The Fund did not make any acquisitions in 2021, largely due to unpredictable building costs and inevitable delays in negotiations for redevelopment projects. However, values remained fairly stable and the Fund recorded capital growth of 4.6%, way above the -1.7% expected at the start of the year, thanks to upward valuations for a number of assets. The Fund’s NAV had increased to € 1,239 million at year end. The Fund’s income return also came in slightly higher than expected at 2.6%, taking the total return to 7.3%, compared with the budgeted 0.7%.
Market and Fund outlook
Although the Dutch economy recovered strongly in 2021, there is still a lot of uncertainty regarding how sustained the recovery will be in the face of new Covid-19 variants and future lockdowns. The sudden surge in inflation seen in 2021 is also worrying, but the Fund can generally charge on higher costs to its tenants. We may see some rise in vacancy rates as companies downsize, but this is unlikely to affect high-quality offices in top locations. Nor is there any sign of waning investor interest in offices. Core investments are as attractive as they have ever been, and the low-interest environment and the sheer volume of available capital will keep investment volumes and initial yields at current levels for the immediate future. Plus we are seeing growing demand for healthy and sustainable meeting places. We are cautiously optimistic that we will achieve our long-term growth and return targets. We are known to be a reliable partner and we are known as a long-term investor.

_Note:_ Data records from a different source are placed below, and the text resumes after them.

(* ===== verification/DsSorting.v ===== *)
(** DsSorting: the five sorting programs of data_structure_and_algorithm/sort,
    one Module per file, with the texts that their [main]s print. *)
From stdpp Require Import list strings pretty.
From S2P Require Import Prelude Arrays SortLemmas ClrsSorting.

(** The state of one of these programs: its array and its standard output. *)
Record prog := Prog { pa : list Z; out : string }.
Definition lpa : lens prog (list Z) := Lens pa (fun x s => Prog x (out s)).
Definition printf (t : string) : M prog unit := modify (fun s => Prog (pa s) (out s +:+ t)).

Section print_array.
Variable fuel : nat.
Definition print_array (n : Z) : M prog unit :=
  while_ fuel (fun i => ret (i <? n)) (fun i =>
    x <- rd lpa i ;; printf (pretty x +:+ " ") ;; ret (i + 1)) 0 ;;
  printf nl.
End print_array.

Module Heapsort.
Definition leftchild {S} (i : Z) : M S Z := int32 (2 * i + 1).

Definition swap (a b : Z) : M (list Z) unit :=
  tmp <- rd arr a ;; x <- rd arr b ;; wr arr a x ;; wr arr b tmp.

Definition percdown (fuel : nat) (i n : Z) : M (list Z) unit :=
  tmp <- rd arr i ;;
  i <- loop fuel (fun i =>
    l <- leftchild i ;;
    if l <? n then
      child <- leftchild i ;;
      child <- (if negb (child =? n - 1) then
                  y <- rd arr (child + 1) ;; x <- rd arr child ;;
                  ret (if x <? y then child + 1 else child)
                else ret child) ;;
      x <- rd arr child ;;
      if tmp <? x then x <- rd arr child ;; wr arr i x ;; ret (inl child)
      else ret (inr i)
    else ret (inr i)) i ;;
  wr arr i tmp.

Definition heapsort (fuel : nat) (n : Z) : M (list Z) unit :=
  while_ fuel (fun i => ret (0 <=? i)) (fun i => percdown fuel i n ;; ret (i - 1))
    (Z.quot n 2) ;;
  while_ fuel (fun i => ret (0 <? i)) (fun i =>
    swap 0 i ;; percdown fuel 0 i ;; ret (i - 1)) (n - 1) ;;
  ret tt.

Definition heapsort_main (fuel : nat) : outcome prog Z :=
  (n <- gets (fun s => Zlen (pa s)) ;;
   printf ("Before heapsort:" +:+ nl) ;; print_array fuel n ;;
   zoom lpa (heapsort fuel n) ;;
   printf ("After heapsort:" +:+ nl) ;; print_array fuel n ;;
   ret 0) (Prog [1; 9; 2; 10; 3; 11; 4; 12; 6; 13; 6; 14; 7; 15; 8; 16] "").
End Heapsort.

Module InsertionSort.
Definition insertion_sort (fuel : nat) (n : Z) : M (list Z) unit :=
  while_ fuel (fun i => ret (i <? n)) (fun i =>
    tmp <- rd arr i ;;
    j <- while_ fuel
           (fun j => if 0 <? j then x <- rd arr (j - 1) ;; ret (tmp <? x) else ret false)
           (fun j => x <- rd arr (j - 1) ;; wr arr j x ;; ret (j - 1)) i ;;
    wr arr j tmp ;;
    ret (i + 1)) 1 ;;
  ret tt.

Definition insertion_main (fuel : nat) : outcome prog Z :=
  (printf "Before insertion_sort: " ;; print_array fuel 6 ;;
   zoom lpa (insertion_sort fuel 6) ;;
   printf "After insertion_sort: " ;; print_array fuel 6 ;;
   ret 0) (Prog [34; 8; 64; 51; 32; 21] "").
End InsertionSort.

Module Mergesort.
Section mergesort.
Variable fuel : nat.

Definition merge (lpos rpos rightend : Z) : M mem unit :=
  let i := lpos in
  let leftend := rpos in
  let! (lpos, rpos, tmppos) := while_ fuel
    (fun '(lpos, rpos, _) => ret ((lpos <? leftend) && (rpos <? rightend)))
    (fun '(lpos, rpos, tmppos) =>
       x <- rd la lpos ;; y <- rd la rpos ;;
       if x <=? y then x <- rd la lpos ;; wr ltmp tmppos x ;; ret (lpos + 1, rpos, tmppos + 1)
       else y <- rd la rpos ;; wr ltmp tmppos y ;; ret (lpos, rpos + 1, tmppos + 1))
    (lpos, rpos, lpos) in
  let! (lpos, tmppos) := while_ fuel (fun '(lpos, _) => ret (lpos <? leftend))
    (fun '(lpos, tmppos) =>
       x <- rd la lpos ;; wr ltmp tmppos x ;; ret (lpos + 1, tmppos + 1)) (lpos, tmppos) in
  while_ fuel (fun '(rpos, _) => ret (rpos <? rightend))
    (fun '(rpos, tmppos) =>
       y <- rd la rpos ;; wr ltmp tmppos y ;; ret (rpos + 1, tmppos + 1)) (rpos, tmppos) ;;
  while_ fuel (fun i => ret (i <? rightend))
    (fun i => x <- rd ltmp i ;; wr la i x ;; ret (i + 1)) i ;;
  ret tt.

Fixpoint msort (depth : nat) (left right : Z) : M mem unit :=
  match depth with
  | O => fun _ => Diverge
  | S depth =>
      if left + 1 <? right then
        sum <- int32 (left + right) ;;
        let center := Z.quot sum 2 in
        msort depth left center ;; msort depth center right ;; merge left center right
      else ret tt
  end.

(** [tmparray] is what [malloc] returned, see [ClrsSorting.mergesort]. *)
Definition mergesort (tmparray : option (list Z)) (n : Z) : M prog unit := fun s =>
  match tmparray with
  | Some t => match msort fuel 0 n (Mem (pa s) t) with
              | Ret _ m => Ret tt (Prog (m_a m) (out s))
              | Exit c m => Exit c (Prog (m_a m) (out s))
              | UB => UB
              | Diverge => Diverge
              end
  | None => printf ("no space for tmp array!!!" +:+ nl) s
  end.

Definition mergesort_main (tmparray : option (list Z)) : outcome prog unit :=
  (n <- gets (fun s => Zlen (pa s)) ;;
   printf ("Before sort:" +:+ nl) ;; print_array fuel n ;;
   mergesort tmparray n ;;
   printf ("After sort:" +:+ nl) ;; print_array fuel n)
    (Prog [24; 13; 26; 1; 2; 27; 38; 15; 100; 5; 50] "").
End mergesort.
End Mergesort.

All that remains is for me to thank our clients for their continued trust in us and our strategy. And of course I would like to thank our team for their flexibility and determination in a very challenging year. And for their professionalism and collaboration, which helped us to anticipate and respond to developments in a very dynamic environment. It is thanks to them that we emerged so strongly from another exceptionally difficult year.